- **EXERCISE GOAL**: Among the entries below, find the line with "nodes := [Vec 0 0 0; Vec 0 1 0];", then quote it and each following line up to and including the line with "coeff m r c = Some a ->", and nothing else.

─── SUPPLIED DATA ───

(** Two stations, the chord along x, the span along the diagonal of the
    three axes. *)
Definition skew_surface : LiftingSurface float := {|
  nodes := [Vec (-1) 0 0; Vec 0 0 0; Vec (-5) (-4) (-4); Vec (-4) (-4) (-4)];
  panel_nodes := [[0; 1; 3; 2]]%Z;
  upper_nodes := Mat 2 2 [0; 1; 2; 3]%Z;
  lower_nodes := Mat 2 2 [0; 1; 2; 3]%Z;
  upper_panels := Mat 1 1 [0]%Z;
  lower_panels := Mat 1 1 [0]%Z
|}.

(** A surface with a single chordwise row. *)
Definition line_surface : LiftingSurface float := {|
  nodes := [Vec 0 0 0; Vec 0 1 0];
  panel_nodes := [];
  upper_nodes := Mat 1 2 [0; 1]%Z;
  lower_nodes := Mat 1 2 [0; 1]%Z;
  upper_panels := Mat 0 1 [];
  lower_panels := Mat 0 1 []
|}.

Definition bisector_on : Parameters :=
  {| wake_emission_follow_bisector := true |}.

Definition bisector_off : Parameters :=
  {| wake_emission_follow_bisector := false |}.

(** Two apparent velocities. *)
Definition downwash : Vector3d float := Vec 0 0 (-5).

Definition probe : Vector3d float := Vec 2 0 (-5).

(** Double precision as Eigen 3.3 and later compute. *)
Definition eigen33 : Ops float := binary64 LastPair ByNormIfPositive.

End Samples.

Import Samples.

(** ** Machine integers and grid accesses *)

Ltac bind_inv H :=
  match type of H with
  | bind ?c _ = Some _ =>
      let E := fresh "E" in
      destruct c eqn:E; simpl in H; [| discriminate H]
  end.

Lemma to_int_range (n : Z) : - 2 ^ 31 <= to_int n < 2 ^ 31.
Proof.
  unfold to_int.
  pose proof (Z.mod_pos_bound (n + 2 ^ 31) (2 ^ 32) ltac:(lia)). lia.
Qed.

Lemma to_int_small (n : Z) : - 2 ^ 31 <= n < 2 ^ 31 -> to_int n = n.
Proof.
  intros H. unfold to_int. rewrite Z.mod_small by lia. lia.
Qed.

Lemma wf_grid_inv (m : MatrixXi) :
  wf_grid m = true ->
  0 <= rows m < 2 ^ 31 /\ 0 <= cols m < 2 ^ 31 /\
  Z.of_nat (length (coeffs m)) = rows m * cols m.
Proof. unfold wf_grid. intros H. lia. Qed.

Lemma coeff_defined (m : MatrixXi) (r c : Z) :
  wf_grid m = true -> 0 <= r < rows m -> 0 <= c < cols m ->
  exists a, coeff m r c = Some a /\
            nth_error (coeffs m) (Z.to_nat (r + c * rows m)) = Some a /\
            In a (coeffs m).
Proof.
  intros Hwf Hr Hc. apply wf_grid_inv in Hwf as (_ & _ & Hlen).
  assert (Hlt : (Z.to_nat (r + c * rows m) < length (coeffs m))%nat) by nia.
  destruct (nth_error (coeffs m) (Z.to_nat (r + c * rows m))) as [a |] eqn:Ea.
  - exists a. unfold coeff.
    replace ((0 <=? r) && (r <? rows m) && (0 <=? c) && (c <? cols m))
      with true by lia.
    repeat split; try assumption. eapply nth_error_In; eassumption.
  - apply nth_error_None in Ea. lia.
Qed.

Lemma coeff_inv (m : MatrixXi) (r c a : Z) :
  coeff m r c = Some a ->
  0 <= r < rows m /\ 0 <= c < cols m /\ In a (coeffs m).
Proof.
  unfold coeff.
  destruct ((0 <=? r) && (r <? rows m) && (0 <=? c) && (c <? cols m)) eqn:Eb;
    [| discriminate].
  intros H. apply nth_error_In in H. repeat split; try lia. exact H.
Qed.

Section Accesses.

Context {double : Type} {E : Ops double}.

Lemma node_defined (s : LiftingSurface double) (m : MatrixXi) (id : Z) :
  node_ids_valid s m = true -> In id (coeffs m) ->
  exists p, node s id = Some p.
Proof.
  unfold node_ids_valid. rewrite forallb_forall. intros H Hin.
  specialize (H id Hin). unfold node.
  replace (id <? 0) with false by lia.
  destruct (nth_error (nodes s) (Z.to_nat id)) as [p |] eqn:Ep.
  - now exists p.
  - apply nth_error_None in Ep. lia.
Qed.

Lemma wf_surface_inv (s : LiftingSurface double) :
  wf_surface s = true ->
  wf_grid (upper_nodes s) = true /\ wf_grid (lower_nodes s) = true /\
  rows (lower_nodes s) = rows (upper_nodes s) /\
  cols (lower_nodes s) = cols (upper_nodes s) /\
  node_ids_valid s (upper_nodes s) = true /\
  node_ids_valid s (lower_nodes s) = true.
Proof.
  unfold wf_surface. rewrite !andb_true_iff, !Z.eqb_eq. tauto.
Qed.

(** On a well-formed grid the counts are the dimensions. *)
Lemma counts_of_wf (s : LiftingSurface double) :
  wf_grid (upper_nodes s) = true ->
  n_chordwise_nodes s = rows (upper_nodes s) /\
  n_spanwise_nodes s = cols (upper_nodes s).
Proof.
  intros H. apply wf_grid_inv in H as (Hr & Hc & _).
  unfold n_chordwise_nodes, n_spanwise_nodes.
  rewrite !to_int_small by lia. split; reflexivity.
Qed.

Lemma trailing_edge_node_defined (s : LiftingSurface double) (i : Z) :
  wf_grid (upper_nodes s) = true -> 1 <= n_chordwise_nodes s ->
  valid_index s i ->
  exists id, trailing_edge_node s i = Some id /\ In id (coeffs (upper_nodes s)).
Proof.
  intros Hwf Hr Hi. destruct (counts_of_wf s Hwf) as [Er Ec].
  unfold valid_index in Hi. rewrite Ec in Hi. rewrite Er in Hr.
  destruct (coeff_defined (upper_nodes s) (rows (upper_nodes s) - 1) i Hwf)
    as (id & Eid & _ & Hin); try lia.
  exists id. split; assumption.
Qed.

(** The clamped neighbours of a valid index are trailing-edge nodes of valid
    indices. *)
Lemma prev_node_clamped (s : LiftingSurface double) (i : Z) :
  - 2 ^ 31 <= i < 2 ^ 31 ->
  prev_node s i = trailing_edge_node s (if 0 <? i then i - 1 else i).
Proof.
  intros Hi. unfold prev_node. destruct (0 <? i) eqn:Ei; [| reflexivity].
  rewrite to_int_small by lia. reflexivity.
Qed.

Lemma next_node_clamped (s : LiftingSurface double) (i : Z) :
  - 2 ^ 31 <= i < 2 ^ 31 -> 0 <= n_spanwise_nodes s ->
  next_node s i
  = trailing_edge_node s (if i <? n_spanwise_nodes s - 1 then i + 1 else i).
Proof.
  intros Hi Hn. unfold next_node.
  pose proof (to_int_range (cols (upper_nodes s))) as Hc.
  fold (n_spanwise_nodes s) in Hc.
  rewrite (to_int_small (n_spanwise_nodes s - 1)) by lia.
  destruct (i <? n_spanwise_nodes s - 1) eqn:Ei; [| reflexivity].
  rewrite to_int_small by lia. reflexivity.
Qed.

Lemma valid_index_int (s : LiftingSurface double) (i : Z) :
  valid_index s i -> - 2 ^ 31 <= i < 2 ^ 31 /\ 0 <= n_spanwise_nodes s.
Proof.
  unfold valid_index. intros H.
  pose proof (to_int_range (cols (upper_nodes s))) as Hc.
  fold (n_spanwise_nodes s) in Hc. lia.
Qed.

(** The tangent of a half is the difference of the positions of the nodes of
    its last two chordwise rows. *)
Lemma tangent_defined (s : LiftingSurface double) (m : MatrixXi) (i : Z) :
  wf_grid m = true -> node_ids_valid s m = true ->
  2 <= rows m -> 0 <= i < cols m ->
  exists (i1 i2 : Z) (p1 p2 : Vector3d double),
    coeff m (rows m - 1) i = Some i1 /\ coeff m (rows m - 2) i = Some i2 /\
    node s i1 = Some p1 /\ node s i2 = Some p2 /\
    (i1 <- coeff m (rows m - 1) i ;;
     p1 <- node s i1 ;;
     i2 <- coeff m (rows m - 2) i ;;
     p2 <- node s i2 ;;
     Some (p1 - p2)%V) = Some (p1 - p2)%V.
Proof.
  intros Hwf Hids Hr Hi.
  destruct (coeff_defined m (rows m - 1) i Hwf) as (i1 & E1 & _ & In1);
    try lia.
  destruct (coeff_defined m (rows m - 2) i Hwf) as (i2 & E2 & _ & In2);
    try lia.
  destruct (node_defined s m i1 Hids In1) as [p1 N1].
  destruct (node_defined s m i2 Hids In2) as [p2 N2].
  exists i1, i2, p1, p2. repeat split; try assumption.
  rewrite E1. simpl. rewrite N1. simpl. rewrite E2. simpl. rewrite N2.
  reflexivity.
Qed.

Lemma tangent_inv (s : LiftingSurface double) (m : MatrixXi) (i : Z)
    (t : Vector3d double) :
  (i1 <- coeff m (rows m - 1) i ;;
   p1 <- node s i1 ;;
   i2 <- coeff m (rows m - 2) i ;;
   p2 <- node s i2 ;;
   Some (p1 - p2)%V) = Some t ->
  2 <= rows m /\ 0 <= i < cols m.
Proof.
  intros H.
  destruct (coeff m (rows m - 1) i) as [i1 |]; [simpl in H | discriminate].
  destruct (node s i1) as [p1 |]; [simpl in H | discriminate].
  destruct (coeff m (rows m - 2) i) as [i2 |] eqn:E2;
    [simpl in H | discriminate].
  apply coeff_inv in E2. lia.
Qed.

Lemma span_direction_defined (s : LiftingSurface double) (p n : Z) :
  node_ids_valid s (upper_nodes s) = true ->
  In p (coeffs (upper_nodes s)) -> In n (coeffs (upper_nodes s)) ->
  exists d, span_direction s p n = Some d.
Proof.
  intros Hids Hp Hn.
  destruct (node_defined s _ p Hids Hp) as [pp Ep].
  destruct (node_defined s _ n Hids Hn) as [pn En].
  exists (pn - pp)%V. unfold span_direction. rewrite En. simpl. rewrite Ep.
  reflexivity.
Qed.

Lemma neighbours_defined (s : LiftingSurface double) (i : Z) :
  wf_grid (upper_nodes s) = true -> 1 <= n_chordwise_nodes s ->
  valid_index s i ->
  exists p n, prev_node s i = Some p /\ next_node s i = Some n /\
              In p (coeffs (upper_nodes s)) /\ In n (coeffs (upper_nodes s)).
Proof.
  intros Hwf Hr Hi. destruct (valid_index_int s i Hi) as [Hint Hn].
  rewrite (prev_node_clamped s i Hint), (next_node_clamped s i Hint Hn).
  destruct (trailing_edge_node_defined s (if 0 <? i then i - 1 else i) Hwf Hr)
    as (p & Ep & Inp).
  { unfold valid_index in *. destruct (0 <? i) eqn:Ei; lia. }
  destruct (trailing_edge_node_defined s
              (if i <? n_spanwise_nodes s - 1 then i + 1 else i) Hwf Hr)
    as (n & En & Inn).
  { unfold valid_index in *.
    destruct (i <? n_spanwise_nodes s - 1) eqn:Ei; lia. }
  exists p, n. repeat split; assumption.
Qed.

Lemma follows_bisector_test (P : Parameters) (s : LiftingSurface double) :
  wake_emission_follow_bisector P && (1 <? n_chordwise_nodes s) = true
  <-> follows_bisector P s.
Proof.
  unfold follows_bisector. rewrite andb_true_iff, Z.ltb_lt. tauto.
Qed.

Lemma bisector_defined (s : LiftingSurface double) (i : Z) :
  wf_surface s = true -> 2 <= n_chordwise_nodes s -> valid_index s i ->
  exists b, trailing_edge_bisector s i = Some b.
Proof.
  intros Hwf Hr Hi.
  apply wf_surface_inv in Hwf as (Hu & Hl & Er & Ec & Iu & Il).
  destruct (counts_of_wf s Hu) as [Cr Cc].
  unfold valid_index in Hi. rewrite Cc in Hi. rewrite Cr in Hr.
  destruct (tangent_defined s (upper_nodes s) i Hu Iu)
    as (u1 & u2 & pu1 & pu2 & _ & _ & _ & _ & Eu); try lia.
  destruct (tangent_defined s (lower_nodes s) i Hl Il)
    as (l1 & l2 & pl1 & pl2 & _ & _ & _ & _ & El); try lia.
  unfold trailing_edge_bisector, upper_tangent, lower_tangent.
  rewrite Eu. simpl. rewrite El. simpl. eexists. reflexivity.
Qed.

End Accesses.

(** ** Laws of double precision *)

Lemma float_add_comm (x y : float) : (x + y = y + x)%float.
Proof.
  apply Prim2SF_inj. rewrite !add_spec.
  destruct (Prim2SF x) as [sx | sx | | sx mx ex],
           (Prim2SF y) as [sy | sy | | sy my ey];
    try reflexivity; try (destruct sx, sy; reflexivity).
  unfold SF64add, SFadd. rewrite (Z.min_comm ex ey), Z.add_comm. reflexivity.
Qed.

Lemma float_mul_opp_opp (x y : float) : ((- x) * (- y) = x * y)%float.
Proof.
  apply Prim2SF_inj. rewrite !mul_spec, !opp_spec.
  destruct (Prim2SF x) as [sx | sx | | sx mx ex],
           (Prim2SF y) as [sy | sy | | sy my ey];
    try reflexivity; simpl; destruct sx, sy; reflexivity.
Qed.

Lemma binary64_add_commutative (o : Summation) (d : Division) :
  add_commutative (binary64 o d).
Proof.
  intros [ax ay az] [bx by_ bz]. simpl. unfold f_add. simpl.
  f_equal; apply float_add_comm.
Qed.

Lemma binary64_norm_even (o : Summation) (d : Division) :
  norm_even (binary64 o d).
Proof.
  intros [ax ay az]. simpl. unfold f_norm, f_dot, f_opp. simpl.
  rewrite !float_mul_opp_opp. reflexivity.
Qed.

(** ** The wake emission velocity *)

(** C1.  When the flag is set, there are at least two chordwise nodes, and the
    clamped neighbours [p] and [n] of the trailing-edge index [i] differ, the
    wake emission velocity is [-(v - (v . wn) wn)] for the wake normal
    [wn = normalize (span x bisector)], where the span direction is
    [position n - position p]: each operation as Eigen computes it. *)
Theorem wake_emission_in_wake_plane {double : Type} {E : Ops double}
    (P : Parameters) (s : LiftingSurface double) (v : Vector3d double)
    (i p n : Z) (pp pn b : Vector3d double) :
  follows_bisector P s ->
  prev_node s i = Some p -> next_node s i = Some n -> p <> n ->
  node s p = Some pp -> node s n = Some pn ->
  trailing_edge_bisector s i = Some b ->
  span_direction s p n = Some (pn - pp)%V /\
  wake_emission_velocity P s v i
  = Some (- (v - dot v (normalize (cross (pn - pp)%V b))
                 * normalize (cross (pn - pp)%V b)))%V.
Proof.
  intros Hmode Ep En Hpn Npp Npn Eb.
  apply follows_bisector_test in Hmode.
  assert (Ed : span_direction s p n = Some (pn - pp)%V).
  { unfold span_direction. rewrite Npn, Npp. reflexivity. }
  split; [exact Ed |].
  unfold wake_emission_velocity. rewrite Hmode, Ep, En, Eb. simpl.
  replace (p =? n) with false by lia. simpl. rewrite Ed. reflexivity.
Qed.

───

- **WRITTEN ANSWER**:
  nodes := [Vec 0 0 0; Vec 0 1 0];
  panel_nodes := [];
  upper_nodes := Mat 1 2 [0; 1]%Z;
  lower_nodes := Mat 1 2 [0; 1]%Z;
  upper_panels := Mat 0 1 [];
  lower_panels := Mat 0 1 []
|}.

Definition bisector_on : Parameters :=
  {| wake_emission_follow_bisector := true |}.

Definition bisector_off : Parameters :=
  {| wake_emission_follow_bisector := false |}.

(** Two apparent velocities. *)
Definition downwash : Vector3d float := Vec 0 0 (-5).

Definition probe : Vector3d float := Vec 2 0 (-5).

(** Double precision as Eigen 3.3 and later compute. *)
Definition eigen33 : Ops float := binary64 LastPair ByNormIfPositive.

End Samples.

Import Samples.

(** ** Machine integers and grid accesses *)

Ltac bind_inv H :=
  match type of H with
  | bind ?c _ = Some _ =>
      let E := fresh "E" in
      destruct c eqn:E; simpl in H; [| discriminate H]
  end.

Lemma to_int_range (n : Z) : - 2 ^ 31 <= to_int n < 2 ^ 31.
Proof.
  unfold to_int.
  pose proof (Z.mod_pos_bound (n + 2 ^ 31) (2 ^ 32) ltac:(lia)). lia.
Qed.

Lemma to_int_small (n : Z) : - 2 ^ 31 <= n < 2 ^ 31 -> to_int n = n.
Proof.
  intros H. unfold to_int. rewrite Z.mod_small by lia. lia.
Qed.

Lemma wf_grid_inv (m : MatrixXi) :
  wf_grid m = true ->
  0 <= rows m < 2 ^ 31 /\ 0 <= cols m < 2 ^ 31 /\
  Z.of_nat (length (coeffs m)) = rows m * cols m.
Proof. unfold wf_grid. intros H. lia. Qed.

Lemma coeff_defined (m : MatrixXi) (r c : Z) :
  wf_grid m = true -> 0 <= r < rows m -> 0 <= c < cols m ->
  exists a, coeff m r c = Some a /\
            nth_error (coeffs m) (Z.to_nat (r + c * rows m)) = Some a /\
            In a (coeffs m).
Proof.
  intros Hwf Hr Hc. apply wf_grid_inv in Hwf as (_ & _ & Hlen).
  assert (Hlt : (Z.to_nat (r + c * rows m) < length (coeffs m))%nat) by nia.
  destruct (nth_error (coeffs m) (Z.to_nat (r + c * rows m))) as [a |] eqn:Ea.
  - exists a. unfold coeff.
    replace ((0 <=? r) && (r <? rows m) && (0 <=? c) && (c <? cols m))
      with true by lia.
    repeat split; try assumption. eapply nth_error_In; eassumption.
  - apply nth_error_None in Ea. lia.
Qed.

Lemma coeff_inv (m : MatrixXi) (r c a : Z) :
  coeff m r c = Some a ->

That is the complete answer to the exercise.